** Opening DATA FOR THIS TASK block **

Definition report_generation (c : config) (p : params) (d : date) : Task := {|
  description := report_generation_description p d;
  expected_output :=
    "A final executive report that includes an overview of the current market, "
    +:+ "key technical insights, sentiment analysis, and recommendations for top long and short-term investment opportunities.";
  agent := report_writer c
|}.

Definition crypto_crew (c : config) (p : params) (d : date) : Crew := {|
  crew_agents := [market_researcher c; technical_analyst c; news_analyst c; report_writer c];
  crew_tasks := [market_analysis c p d; technical_analysis c p d;
                 sentiment_task c p d; report_generation c p d];
  crew_verbose := true
|}.

#[export] Instance outcome_ret : MRet outcome := λ A a, Ret a.

#[export] Instance outcome_bind : MBind outcome := λ A B f o,
  match o with
  | Ret a => f a
  | Raise e => Raise e
  | Halt => Halt
  | Unmodelled => Unmodelled
  end.

(** ** Name resolution *)

(** Every name the module binds before the button handler runs: the
    imports, the configuration, the three functions, the sidebar values, the
    date, the descriptions, the agents, the tasks and the crew. *)
Definition module_globals (c : config) (p : params) (d : date) : gmap string pyval :=
  list_to_map [
    ("os", PyObj "module"); ("time", PyObj "module");
    ("datetime", PyObj "class"); ("timedelta", PyObj "class");
    ("st", PyObj "module"); ("pd", PyObj "module"); ("requests", PyObj "module");
    ("px", PyObj "module"); ("go", PyObj "module"); ("load_dotenv", PyObj "function");
    ("Task", PyObj "class"); ("Agent", PyObj "class"); ("Crew", PyObj "class");
    ("LLM", PyObj "class"); ("SerperDevTool", PyObj "class");
    ("COINMARKETCAP_API_KEY", PyStr (COINMARKETCAP_API_KEY c));
    ("GEMINI_API_KEY", PyStr (GEMINI_API_KEY c));
    ("MODEL", PyStr (MODEL c));
    ("llm", PyObj "LLM");
    ("fetch_market_data", PyObj "function");
    ("fetch_live_sentiment_data", PyObj "function");
    ("generate_sentiment_analysis", PyObj "function");
    ("timeframe", PyStr (timeframe_str (timeframe p)));
    ("top_n", PyInt (top_n p));
    ("update_freq", PyStr (update_str (update_freq p)));
    ("use_case", PyStr (use_case_str (use_case p)));
    ("additional_note", PyStr (additional_note p));
    ("today_str", PyStr (today_str d));
    ("market_analysis_description", PyStr (market_analysis_description p d));
    ("technical_analysis_description", PyStr (technical_analysis_description p d));
    ("sentiment_task_description", PyStr (sentiment_task_description p d));
    ("report_generation_description", PyStr (report_generation_description p d));
    ("market_researcher", PyObj "Agent"); ("technical_analyst", PyObj "Agent");
    ("news_analyst", PyObj "Agent"); ("report_writer", PyObj "Agent");
    ("market_analysis", PyObj "Task"); ("technical_analysis", PyObj "Task");
    ("sentiment_task", PyObj "Task"); ("report_generation", PyObj "Task");
    ("crypto_crew", PyObj "Crew")
  ].

(** The two name spaces a function body reads a free name from: the
    module's globals, then what the interpreter provides (builtins and the
    module's own attributes). *)
Record namespaces : Type := {
  ns_globals : gmap string pyval;
  ns_ambient : gmap string pyval
}.

Definition load_global (ns : namespaces) (name : string) : outcome pyval :=
  match ns_globals ns !! name with
  | Some v => Ret v
  | None =>
      match ns_ambient ns !! name with
      | Some v => Ret v
      | None => Raise (NameError name)
      end
  end.

(** ** Data fetching (lines 36-96) *)

Definition market_url : string :=
  "https://pro-api.coinmarketcap.com/v1/cryptocurrency/listings/latest".

(** The [params] dict of [fetch_market_data]. *)
Definition market_request_params : gmap string string :=
  <["start" := "1"]> (<["limit" := "20"]> (<["convert" := "USD"]>
    (<["sort" := "market_cap"]> (<["sort_dir" := "desc"]> ∅)))).

(** [requests.get]; [raise_for_status]; [response.json()]. *)
Definition requests_get_json (url : string) (headers : gmap string pyval)
    (query : gmap string string) (net : http_outcome) : M json :=
  emit (EvRequestsGet url headers query);;
  match net with
  | GetRaises e | StatusRaises e | JsonRaises e => raise e
  | JsonBody v => mret v
  end.

(** The headers are built on the line before the [try]. *)
Definition fetch_market_data (ns : namespaces) (net : http_outcome) : M json :=
  key ← lift (load_global ns "COINMARKETCAP_API");
  let headers : gmap string pyval := {["X-CMC_PRO_API_KEY" := key]} in
  try_except
    (requests_get_json market_url headers market_request_params net)
    (λ e, st_error "Error fetching market data: " (Some e);; mret empty_dict).

Definition sentiment_url : string := "https://api.alternative.me/fng/?limit=1".

(** [if "data" in data and data["data"]: return data["data"][0]
     else: return {}]. *)
Definition first_sentiment_record (data : json) : outcome json :=
  present ← py_in "data" data;
  if (present : bool) then
    field ← py_getitem data "data";
    if truthy field then
      again ← py_getitem data "data";
      py_getitem0 again
    else mret empty_dict
  else mret empty_dict.

Definition sentiment_request : event := EvRequestsGet sentiment_url ∅ ∅.

Definition fetch_live_sentiment_data (net : http_outcome) : M json :=
  try_except
    (data ← requests_get_json sentiment_url ∅ ∅ net;
     lift (first_sentiment_record data))
    (λ e, st_error "Error fetching live sentiment data: " (Some e);; mret empty_dict).

(** [str(v)] inside an f-string. *)
Definition py_str (w : world) (v : json) : string :=
  match v with
  | JStr s => s
  | JInt z => str_int z
  | JBool true => "True"
  | JBool false => "False"
  | JNull => "None"
  | _ => w_repr w v
  end.

(** [float(v)]: an integer too large for a double raises
    [OverflowError]. *)
Definition py_float (w : world) (v : json) : outcome double :=
  match v with
  | JInt z => match double_of_Z z with
              | S754_infinity _ => Raise OverflowError
              | f => Ret f
              end
  | JFloat f => Ret f
  | JBool b => Ret (double_of_Z (if b then 1 else 0))
  | JStr s => match w_float_of_str w s with
              | Some f => Ret f
              | None => Raise (ValueError "could not convert string to float")
              end
  | _ => Raise TypeError
  end.

Definition sentiment_fallback : string :=
  "Live sentiment data is currently unavailable.".

Definition generate_sentiment_analysis (w : world) : M (json * string) :=
  sentiment_data ← fetch_live_sentiment_data (w_sentiment w);
  if truthy sentiment_data then
    value ← lift (py_get_default sentiment_data "value" (JStr "N/A"));
    label ← lift (py_get_default sentiment_data "value_classification" (JStr "Unknown"));
    mret (sentiment_data,
          "The current Crypto Fear & Greed Index is **" +:+ py_str w value +:+ "** "
          +:+ "(" +:+ py_str w label +:+ "). "
          +:+ "This reflects the overall market sentiment as of now.")
  else mret (sentiment_data, sentiment_fallback).

(** ** The market table and its metrics (lines 269-294) *)

(** [coin['quote']['USD'][field]]. *)
Definition quote_usd (coin : json) (field : string) : outcome json :=
  q ← py_getitem coin "quote";
  usd ← py_getitem q "USD";
  py_getitem usd field.

Definition coin_row (coin : json) : outcome row :=
  n ← py_getitem coin "name";
  s ← py_getitem coin "symbol";
  p ← quote_usd coin "price";
  mc ← quote_usd coin "market_cap";
  v ← quote_usd coin "volume_24h";
  ch ← quote_usd coin "percent_change_24h";
  mret {| row_name := n; row_symbol := s; row_price := p;
          row_market_cap := mc; row_volume_24h := v; row_change_24h := ch |}.

Fixpoint rows_of (coins : list json) : outcome (list row) :=
  match coins with
  | [] => Ret []
  | c :: rest => r ← coin_row c; rs ← rows_of rest; mret (r :: rs)
  end.

(** [[... for coin in market_data['data']]]: a list gives its elements; a
    non-empty string or dict gives strings, and the first subscript
    [coin['name']] fails; other values cannot be iterated. *)
Definition build_rows (market_data : json) : outcome (list row) :=
  data ← py_getitem market_data "data";
  match data with
  | JArr l => rows_of l
  | JStr EmptyString => Ret []
  | JObj m => if bool_decide (m = ∅) then Ret [] else Raise TypeError
  | _ => Raise TypeError
  end.

Definition billion : double := double_of_Z 1000000000.

(** [x / y] where [x] is what a reduction gave: an integer is converted
    to a double first, which raises [OverflowError] when it is too large. *)
Definition py_truediv (x : number) (y : double) : outcome double :=
  match x with
  | NInt z => match double_of_Z z with
              | S754_infinity _ => Raise OverflowError
              | f => Ret (double_div f y)
              end
  | NFloat f => Ret (double_div f y)
  end.

(** The three values of lines 286-288. *)
Record metrics : Type := {
  total_market_cap : double;
  total_volume : double;
  avg_change : double
}.

Definition market_cap_column (df : list row) : list json := map row_market_cap df.
Definition volume_24h_column (df : list row) : list json := map row_volume_24h df.
Definition change_24h_column (df : list row) : list json := map row_change_24h df.

(** [df['market_cap'].sum() / 1e9], [df['volume_24h'].sum() / 1e9],
    [df['change_24h'].mean()], in that order. *)
Definition compute_metrics (w : world) (df : list row) : outcome metrics :=
  caps ← w_series_sum w (market_cap_column df);
  cap ← py_truediv caps billion;
  volumes ← w_series_sum w (volume_24h_column df);
  volume ← py_truediv volumes billion;
  mean ← w_series_mean w (change_24h_column df);
  mret {| total_market_cap := cap; total_volume := volume; avg_change := mean |}.

(** Two decimals of a non-negative fraction, ties to even. *)
Definition two_decimals (a : Q) : string :=
  let scaled := (a * 100)%Q in
  let n := Qfloor scaled in
  let cents :=
    match (scaled - inject_Z n ?= 1 # 2)%Q with
    | Gt => (n + 1)%Z
    | Eq => if Z.even n then n else (n + 1)%Z
    | Lt => n
    end in
  str_int (cents / 100) +:+ "." +:+ pad2 (cents mod 100).

(** The format specification [:.2f] on a double: its exact value rounded
    to two decimals, ties to even. *)
Definition format_2f (f : double) : string :=
  match f with
  | S754_zero s => (if s then "-" else "") +:+ "0.00"
  | S754_infinity s => if s then "-inf" else "inf"
  | S754_nan => "nan"
  | S754_finite s m e => (if s then "-" else "") +:+ two_decimals (double_magnitude m e)
  end.

Definition data_summary (d : date) (m : metrics) : string :=
  "**Market Summary (as of " +:+ today_str d +:+ "):**" +:+ nl +:+ nl
  +:+ "- **Total Market Cap:** $" +:+ format_2f (total_market_cap m) +:+ "B" +:+ nl
  +:+ "- **24h Volume:** $" +:+ format_2f (total_volume m) +:+ "B" +:+ nl
  +:+ "- **Average 24h Change:** " +:+ format_2f (avg_change m) +:+ "%" +:+ nl +:+ nl.

Definition recommendation_footer : string :=
  "*Recommendation:* Monitor market drivers and adjust positions as needed for both long and short-term investments.".

Definition final_report (d : date) (m : metrics) (ai_report : string) : string :=
  "### Executive Summary for " +:+ today_str d +:+ nl +:+ nl
  +:+ data_summary d m
  +:+ "**Key AI Insights:**" +:+ nl
  +:+ ai_report +:+ nl +:+ nl
  +:+ recommendation_footer.

(** ** The crew run *)

Module Orchestrator.

Inductive run_status : Type := Pending | Running | Completed | Failed.
(** X16.  A delete of a slug that has one row, with its three calls
    succeeding, answers 200 and leaves neither the row nor the blob: the
    table is the table without the rows of that slug, the bucket is the
    bucket without the blob at the row's [storage_path]; other rows and
    other blobs are as they were. *)
Theorem delete_removes_blob_and_row (req : Req) (w : World) (p : Paste) :
  eq_slug (params_slug req) (pastes w) = [p] ->
  next_fault w = Succeeds ->
  next_fault (popped w) = Succeeds ->
  next_fault (popped (popped w)) = Succeeds ->
  let o := deletePaste req w in
  result o = Res_json 200 (message "File deleted successfully")
  /\ pastes (after o) = other_rows (params_slug req) (pastes w)
  /\ eq_slug (params_slug req) (pastes (after o)) = []
  /\ bucket (after o) !! storage_path p = None
  /\ (forall path, path <> storage_path p ->
        bucket (after o) !! path = bucket w !! path).
Proof.
  intros Hrow Hf1 Hf2 Hf3 o. subst o. open_handler.
  rewrite bind_succeeds by exact Hf1.
  cbn -[eq_slug bind supabase]. rewrite Hrow. cbn -[bind supabase popped].
  rewrite bind_succeeds by exact Hf2.
  cbn -[bind supabase popped with_bucket].
  rewrite bind_succeeds by exact Hf3.
  cbn -[other_rows]. fold (other_rows (params_slug req) (pastes w)).
  split; [reflexivity|]. split; [reflexivity|].
  split; [apply eq_slug_other_rows|].
  split; [apply lookup_delete_eq|].
  intros path Hne. apply lookup_delete_ne. congruence.
Qed.

(** X17.  After such a delete the slug is gone for every endpoint: as long
    as the select does not reject, a view, a download, a preview and a
    second delete of it are answered 404. *)
Theorem deleted_paste_is_gone (req : Req) (w : World) (p : Paste) :
  eq_slug (params_slug req) (pastes w) = [p] ->
  next_fault w = Succeeds ->
  next_fault (popped w) = Succeeds ->
  next_fault (popped (popped w)) = Succeeds ->
  let w' := after (deletePaste req w) in
  next_fault w' <> Rejects ->
  status (result (getPaste bcrypt_compare req w')) = 404
  /\ status (result (downloadPaste req w')) = 404
  /\ status (result (previewPaste toString_base64 req w')) = 404
  /\ status (result (deletePaste req w')) = 404.
Proof.
  intros Hrow Hf1 Hf2 Hf3 w' Hr.
  assert (Hgone : eq_slug (params_slug req) (pastes w') = []).
  { subst w'. open_handler.
    rewrite bind_succeeds by exact Hf1.
    cbn -[eq_slug bind supabase]. rewrite Hrow. cbn -[bind supabase popped].
    rewrite bind_succeeds by exact Hf2.
    cbn -[bind supabase popped with_bucket].
    rewrite bind_succeeds by exact Hf3.
    cbn -[other_rows eq_slug]. fold (other_rows (params_slug req) (pastes w)).
    apply eq_slug_other_rows. }
  destruct (no_row_is_404 req w') as (H1 & H2 & H3 & H4).
  - left. intros q Hq. rewrite Hgone in Hq. discriminate.
  - exact Hr.
  - rewrite H1, H2, H3, H4. repeat split.
Qed.

(** X18.  When the blob was removed and the delete call on the table then
    does not succeed, the delete answers 500 and the row stays although its
    blob is gone. *)
Theorem delete_can_leave_a_row_without_blob (req : Req) (w : World) (p : Paste) :
  eq_slug (params_slug req) (pastes w) = [p] ->
  next_fault w = Succeeds ->
  next_fault (popped w) = Succeeds ->
  next_fault (popped (popped w)) <> Succeeds ->
  let o := deletePaste req w in
  status (result o) = 500
  /\ eq_slug (params_slug req) (pastes (after o)) = [p]
  /\ bucket (after o) !! storage_path p = None.
Proof.
  intros Hrow Hf1 Hf2 Hf3 o. subst o. open_handler.
  rewrite bind_succeeds by exact Hf1.
  cbn -[eq_slug bind supabase]. rewrite Hrow. cbn -[bind supabase popped].
  rewrite bind_succeeds by exact Hf2.
  cbn -[bind supabase popped with_bucket].
  destruct (next_fault (popped (popped w))) eqn:E; [congruence | |].
  - rewrite bind_returns_error by exact E. cbn -[eq_slug].
    repeat split; [exact Hrow | apply lookup_delete_eq].
  - rewrite bind_rejects by exact E. cbn -[eq_slug].
    repeat split; [exact Hrow | apply lookup_delete_eq].
Qed.
Lemma Home_Some (w : World) (renderClock : string) (page : Page) :
  (home w renderClock).1 = Some page →
  render_body (loadUpcomingEarnings w).1 = Some (body page) ∧
  totalUpcoming page = length (loadUpcomingEarnings w).1 ∧
  reportingToday page =
    upcomingCount (String.substring 0 10 renderClock) (loadUpcomingEarnings w).1 ∧
  sourcesLine page =
    Js.or_else
      (Some (Js.join ", " (Some <$> sources_of (loadUpcomingEarnings w).1))) dash.
Proof.
  rewrite Home_value.
  destruct (render_body (loadUpcomingEarnings w).1) as [tb|]; [|discriminate].
  cbn. intros [= <-]. cbn. repeat split; reflexivity.
Qed.

Lemma renderBody_rows (rows : list CalendarRow.t) (views : list RowView) :
  render_body rows = Some (TableRows views) →
  rows ≠ [] ∧ Forall2 (λ c v, render_row c = Some v) rows views.
Proof.
  unfold renderBody. destruct rows as [|c rows]; [discriminate|].
  cbn [length Nat.eqb]. intros H. split; [discriminate|].
  apply mapM_Some. destruct (mapM render_row (c :: rows)); [|discriminate H].
  cbn in H. now injection H as ->.
Qed.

** Closing DATA FOR THIS TASK block **

## TO DO
Check each line of the entries, and copy the ones that contain "loadUpcomingEarnings".

## SOLUTION TO THIS PROBLEM
  render_body (loadUpcomingEarnings w).1 = Some (body page) ∧
  totalUpcoming page = length (loadUpcomingEarnings w).1 ∧
    upcomingCount (String.substring 0 10 renderClock) (loadUpcomingEarnings w).1 ∧
      (Some (Js.join ", " (Some <$> sources_of (loadUpcomingEarnings w).1))) dash.
  destruct (render_body (loadUpcomingEarnings w).1) as [tb|]; [|discriminate].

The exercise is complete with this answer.